■ ACTIVITY:
Produce word for word the lines of the data below running from the one that has "Lemma lis_indices_longest seq" to the one that has "last_None in Hv].", inclusive, and no others.

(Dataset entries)
(** The indices found fall in place and value, and no ascending subsequence is longer. *)
Lemma lis_indices_longest seq :
  StronglySorted (falls seq) (lis_indices seq) ∧ Forall (λ i, i < length seq) (lis_indices seq) ∧
  ∀ l, l `sublist_of` seq → ascending l → length l ≤ length (lis_indices seq).
Proof.
  destruct (lis_correct seq) as [Hlen _ _ Hch Hbest]. unfold lis_indices.
  assert (Hlong : ∀ l, l `sublist_of` seq → ascending l → length l ≤ length (ls_tails (lis seq))).
  { intros l Hl Ha. destruct l as [|y l'] eqn:El; [simpl; lia|]. destruct (last l) as [v|] eqn:Hv; [|by subst l; apply last_None in Hv].
    rewrite <-El in *. destruct (Hbest l v (length l - 1) Hl Ha Hv) as (t & Ht & _); [subst l; simpl; lia|].
    apply lookup_lt_Some in Ht. lia. }
  destruct (last (ls_tailAt (lis seq))) as [j|] eqn:Hj.
  - rewrite last_lookup in Hj. set (k := Nat.pred (length (ls_tailAt (lis seq)))) in *.
    pose proof (lookup_lt_Some _ _ _ Hj) as Hk. destruct (lookup_lt_is_Some_2 (ls_tails (lis seq)) k ltac:(lia)) as [t Ht].
    destruct (Hch k t j Ht Hj) as [Hjt Hc]. destruct (chain_range _ _ _ _ Hc) as [Hjl Hkj].
    destruct (walk_chain _ _ _ _ (length seq) Hc ltac:(lia)) as (H1 & H2 & H3).
    set (w := walk _ _ _) in *. split_and!; [done| |intros l Hl Ha; specialize (Hlong l Hl Ha); lia].
    destruct w as [|i w]; [done|]. injection H3 as ->. inversion H2 as [|? ? _ Hw]; subst. constructor; [done|].
    eapply Forall_impl; [exact Hw|]. intros i [Hi _]. lia.
  - apply last_None in Hj. rewrite Hj in Hlen. replace (walk _ _ None) with (@nil nat) by (by destruct (length seq)).
    split_and!; [constructor|constructor|]. intros l Hl Ha. specialize (Hlong l Hl Ha). simpl in *. lia.
Qed.

(** ** Subsequences by index *)
Lemma sublist_by_index {A} (l : list A) js : ascending js → omap (λ i, l !! i) js `sublist_of` l.
Proof.
  revert js. induction l as [|x l IH]; intros js Hjs0.
  - induction js as [|i js IHi]; [done|]. cbn. apply IHi. by inversion Hjs0.
  - assert (Hshift : ∀ ks, ascending ks → Forall (λ j, 0 < j) ks → omap (λ i, (x :: l) !! i) ks `sublist_of` l).
    { intros ks Hjs Hpos. replace (omap _ ks) with (omap (λ i, l !! i) (pred <$> ks)).
      - apply IH. clear -Hjs Hpos. induction Hjs as [|j ks Hjs IH Hj]; [constructor|]. inversion Hpos; subst. constructor; [by apply IH|].
        apply Forall_fmap. eapply Forall_impl; [exact Hj|]. intros k Hk. cbn. lia.
      - clear -Hpos. induction Hpos as [|[|j] ks Hj _ IH]; [done|lia|]. rewrite fmap_cons. cbn. by rewrite <-IH. }
    destruct Hjs0 as [|[|i] js Hjs0 Hi]; [apply sublist_nil_l| |].
    + cbn. apply sublist_skip. apply Hshift; [done|]. eapply Forall_impl; [exact Hi|]. intros j Hj. lia.
    + apply sublist_cons, (Hshift (S i :: js)); [by constructor|]. constructor; [lia|]. eapply Forall_impl; [exact Hi|]. intros j Hj. lia.
Qed.

Lemma ascending_sublist l l' : l `sublist_of` l' → ascending l' → ascending l.
Proof.
  induction 1 as [|x l l' Hl IH|x l l' Hl IH]; intros Ha; [done| |]; inversion Ha as [|? ? Ha' Hx]; subst; [|by apply IH].
  constructor; [by apply IH|]. rewrite Forall_forall in Hx |- *. intros y Hy. apply Hx. eapply elem_of_sublist; eauto.
Qed.


(** ** The index of the old version *)
Lemma index_fold_absent (l : list RunbookStep) n m id :
  id ∉ rs_id <$> l →
  jm_get (foldl (λ m p, jm_set m (rs_id p.2) p.1) m (imap (λ i, pair (n + i)) l)) id = jm_get m id.
Proof.
  revert n m. induction l as [|s l IH]; intros n m Hid; [done|]. rewrite fmap_cons, not_elem_of_cons in Hid. destruct Hid as [Hne Hid].
  rewrite imap_cons. cbn [foldl fst snd]. replace (imap _ l) with (imap (λ i, pair (S n + i)) l : list (nat * RunbookStep))
    by (apply imap_ext; intros; cbn; f_equal; lia).
  rewrite IH by done. rewrite jm_get_set. by rewrite decide_False.
Qed.

Lemma index_fold_present (l : list RunbookStep) n m i s :
  NoDup (rs_id <$> l) → l !! i = Some s →
  jm_get (foldl (λ m p, jm_set m (rs_id p.2) p.1) m (imap (λ i, pair (n + i)) l)) (rs_id s) = Some (n + i).
Proof.
  revert n m i. induction l as [|t l IH]; intros n m i Hn Hi; [done|]. rewrite fmap_cons, NoDup_cons in Hn. destruct Hn as [Ht Hn].
  rewrite imap_cons. cbn [foldl fst snd]. replace (imap _ l) with (imap (λ i, pair (S n + i)) l : list (nat * RunbookStep))
    by (apply imap_ext; intros; cbn; f_equal; lia).
  destruct i as [|i]; cbn in Hi.
  - injection Hi as ->. rewrite index_fold_absent by done. rewrite jm_get_set, decide_True by done. by rewrite Nat.add_0_r.
  - rewrite (IH (S n) _ i) by done. f_equal. lia.
Qed.

Lemma before_index_get d id i : NoDup (ids d) → jm_get (before_index d) id = Some i ↔ ids d !! i = Some id.
Proof.
  intros Hn. unfold ids. rewrite list_lookup_fmap. split.
  - intros Hg. destruct (decide (id ∈ ids d)) as [Hin|Hout].
    + apply list_elem_of_fmap in Hin as (s & -> & [j Hj]%list_elem_of_lookup).
      pose proof (index_fold_present _ 0 [] j s Hn Hj) as Hp. change (jm_get (before_index d) (rs_id s) = Some j) in Hp.
      rewrite Hp in Hg. injection Hg as <-. by rewrite Hj.
    + pose proof (index_fold_absent _ 0 [] id Hout) as Hp. change (jm_get (before_index d) id = None) in Hp. congruence.
  - destruct (rd_steps d !! i) as [s|] eqn:Hi; [|done]. intros [= <-]. by apply (index_fold_present _ 0 [] i s Hn).
Qed.

Lemma before_index_is_Some d id : NoDup (ids d) → is_Some (jm_get (before_index d) id) ↔ id ∈ ids d.
Proof.
  intros Hn. rewrite list_elem_of_lookup. split; intros [i Hi]; exists i; by apply before_index_get.
Qed.

Lemma shared_ids_filter before after :
  NoDup (ids before) → shared_ids before after = filter (λ id, id ∈ ids before) (ids after).
Proof.
  intros Hn. unfold shared_ids. change (ids after) with (rs_id <$> rd_steps after). induction (rd_steps after) as [|s l IH]; [done|]. rewrite fmap_cons, !filter_cons.
  pose proof (before_index_is_Some before (rs_id s) Hn) as Hi. destruct (decide (is_Some _)) as [H1|H1], (decide (rs_id s ∈ _)) as [H2|H2];
    [rewrite fmap_cons; by f_equal|tauto|tauto|done].
Qed.

(** Ids in the old version's order are ascending places. *)
Lemma omap_places {A} (f : A → option nat) n l :
  (∀ i x, l !! i = Some x → f x = Some (n + i)) → omap f l = seq n (length l).
Proof.
  revert n. induction l as [|x l IH]; intros n Hf; [done|]. cbn. rewrite (Hf 0 x eq_refl), Nat.add_0_r. f_equal.
  apply IH. intros i y Hi. rewrite (Hf (S i) y Hi). f_equal. lia.
Qed.

Lemma ascending_seq n k : ascending (seq n k).
Proof.
  revert n. induction k as [|k IH]; intros n; cbn; constructor; [apply IH|]. apply Forall_forall. intros x Hx%elem_of_seq. lia.
Qed.

Lemma index_ascending before : NoDup (ids before) → ascending (omap (λ id, jm_get (before_index before) id) (ids before)).
Proof.
  intros Hn. rewrite (omap_places _ 0); [apply ascending_seq|]. intros i id Hi. by apply before_index_get.
Qed.

Lemma ascending_rev l : StronglySorted gt l → ascending (reverse l).
Proof.
  induction 1 as [|x l Hl IH Hx]; [constructor|]. rewrite reverse_cons. apply ascending_snoc. split; [done|].
  rewrite Forall_forall in Hx |- *. intros y Hy. rewrite elem_of_reverse in Hy. apply Hx in Hy. lia.
Qed.

(** ** The steps that keep their order *)
Section stable.
Context (before after : RunbookDefinition) (Hn : NoDup (ids before)).
Let shared := shared_ids before after.
Let idx id := jm_get (before_index before) id.
Let w := lis_indices (shared_seq before after).

Lemma shared_in id : id ∈ shared → id ∈ ids before.
Proof using Hn. unfold shared. rewrite shared_ids_filter by done. by intros [? _]%list_elem_of_filter. Qed.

■ EXERCISE RESPONSE:
Lemma lis_indices_longest seq :
  StronglySorted (falls seq) (lis_indices seq) ∧ Forall (λ i, i < length seq) (lis_indices seq) ∧
  ∀ l, l `sublist_of` seq → ascending l → length l ≤ length (lis_indices seq).
Proof.
  destruct (lis_correct seq) as [Hlen _ _ Hch Hbest]. unfold lis_indices.
  assert (Hlong : ∀ l, l `sublist_of` seq → ascending l → length l ≤ length (ls_tails (lis seq))).
  { intros l Hl Ha. destruct l as [|y l'] eqn:El; [simpl; lia|]. destruct (last l) as [v|] eqn:Hv; [|by subst l; apply last_None in Hv].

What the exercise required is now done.